The performance estimation methodology was born in the original work of Drori and Teboulle in 2014, which introduced a semidefinite relaxation to study the behaviour of first-order optimization algorithms for smooth unconstrained convex optimization. In this talk, we present a new framework that produces exact convergence bounds for fixed-step linear first-order methods applied to general composite convex optimization. These methods include classical and accelerated gradient methods (including constrained and proximal variants), conditional gradient and subgradient methods, and also allow inexact gradient computations.

In particular, our approach allows us to derive exact convergence rates for the proximal gradient method in function value, gradient residual norm and distance to the solution, backed by independently-checkable proofs.

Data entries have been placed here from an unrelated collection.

(* ===== verification/FilesystemExamples.v ===== *)
(** * FilesystemExamples: runs that show where the file service falls short

    Executions of the model on a concrete host.  Each shows a behaviour of the code
    that its own checks, or a failure message, promise to exclude. *)

From S2P Require Import Prelude Text WindowsPath HostFs PathAuthority FilesystemService HostExamples.
#[local] Open Scope N_scope.

#[local] Existing Instances plain_windows plain_encodings plain_installation.

(** An installation, with an audit log that has a second name. *)
Definition installed_fs : Fs := list_to_map [
  (path_of "C:\", new_dir None);
  (path_of "C:\Program Files", new_dir None);
  (path_of "C:\Program Files\LocalBridge", new_dir None);
  (path_of "C:\Program Files\LocalBridge\localbridge.exe", new_file (lit "program") None);
  (path_of "C:\Program Files\LocalBridge\helper.dll", new_file (lit "library") None);
  (path_of "C:\ProgramData", new_dir None);
  (path_of "C:\ProgramData\LocalBridge", new_dir None);
  (path_of "C:\ProgramData\LocalBridge\audit.log", MkNode false false false (lit "entries") None 2)
].
Definition installed : World := MkWorld installed_fs 0 0.
Definition content_at (w : World) (path : string) : option bytes :=
  nd_content <$> w_fs w !! path_of path.

(** [canonicalize] answers a verbatim path and the path of a handle is an ordinary
    one, so no component-wise comparison finds the first in the second: the
    directory of the executable is not recognized, and an administrator's write
    replaces a library beside it. *)
Lemma installation_is_not_protected :
  let _ := failing [] in
  let file := "C:\Program Files\LocalBridge\helper.dll"%string in
  (final_path_targets_localbridge_control_plane (path_of file) installed).2 = Ok false ∧
  let '(w, r) := write service_broker_administrator (lit file) (lit "other") true installed in
  is_ok r = true ∧ content_at w file = Some (lit "other").
Proof. by vm_compute. Qed.

(** The edits with a hash never ask whether the administrator may change the file:
    one with a second name is overwritten, which every other mutation refuses. *)
Lemma administrator_edit_skips_checks :
  let _ := failing [] in
  let file := "C:\ProgramData\LocalBridge\audit.log"%string in
  (let '(w, r) := replace_file_if_sha256 service_broker_administrator (lit file)
                    (sha256_hex (lit "entries")) (lit "other") installed in
   is_ok r = true ∧ content_at w file = Some (lit "other")) ∧
  (write service_broker_administrator (lit file) (lit "other") true installed).2 = Err FsOutsideAuthority.
Proof. by vm_compute. Qed.

(** A copy compares hashes after the new file is in place: a failure there is
    reported as the failure of the copy, and the file it replaced is lost. *)
Lemma failed_copy_has_replaced :
  let _ := failing [106%nat] in
  let '(w, r) := copy example_service (lit "src\a.txt") (lit "src\b.txt") false true 1 1 example_world in
  is_ok r = false ∧ content_at w "C:\work\src\b.txt" = Some (lit "alpha") ∧
  bool_decide (lit "beta" ∈ (nd_content ∘ snd) <$> map_to_list (w_fs w)) = false.
Proof. by vm_compute. Qed.

(** When the name of the temporary file is taken, the write fails and its cleanup
    removes the file that had the name. *)
Definition foreign : Path := path_of "C:\work\src\.a.txt.localbridge-7-0-3d.tmp".
Definition foreign_world : World :=
  MkWorld (<[foreign := new_file (lit "mine") None]> example_fs) 0 0.
Lemma failed_write_removes_foreign_file :
  let _ := failing [] in
  let '(w, r) := write example_service (lit "src\a.txt") (lit "new") true foreign_world in
  is_ok r = false ∧ w_fs w !! foreign = None ∧ is_Some (w_fs foreign_world !! foreign).
Proof. vm_compute. split; [done|]. split; [done|]. by eexists. Qed.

We also use numerical computations to obtain worst-case rates for several well-known methods including accelerated gradient and the conditional gradient method, improving on the best published rates. We conclude with a quick overview of a MATLAB toolbox implementing our framework, called PESTO (Performance Estimation Toolbox), available from https://github.com/AdrienTaylor/Performance-Estimation-Toolbox

Joint work with Adrien B. Taylor, INRIA Paris, and Julien M. Hendrickx, Université catholique de Louvain, Belgium

Cristóbal Guzmán

Information theory and the complexity convex optimization

Abstract: In this talk I will introduce an elementary information-theoretic method to prove lower bounds on the oracle complexity of convex optimization. With this method we can show that a wide variety of settings of nonsmooth convex optimization reduce to a common combinatorial problem, named String Guessing. Finally, I will present some open problems and perspectives on this topic.

Oliver Hinder

The complexity of finding stationary points of nonconvex functions

Abstract: Recently, there has been enormous practical success applying local minimization methods to artificial neural networks, matrix completion, phase retrieval etc. This has created interest in understanding the complexity of finding stationary points. For a long time, it was known that gradient descent achieved an $\epsilon^{-2}$ rate for finding stationary points of unconstrained non-convex functions, but better rates for first-order methods were unknown.

We show that, using an algorithm that judiciously utilizes Nesterov's AGD, it is possible to improve this rate to $\epsilon^{-7/4}$ rate for functions with Lipschitz first and second derivatives. Adding Lipschitz third derivatives improves this rate to $\epsilon^{-5/3}$. Moreover, we provide almost matching lower bounds to prove that (i) finding a stationary point is easier for convex functions and (ii) acceleration in non-convex optimization requires assumptions beyond smoothness.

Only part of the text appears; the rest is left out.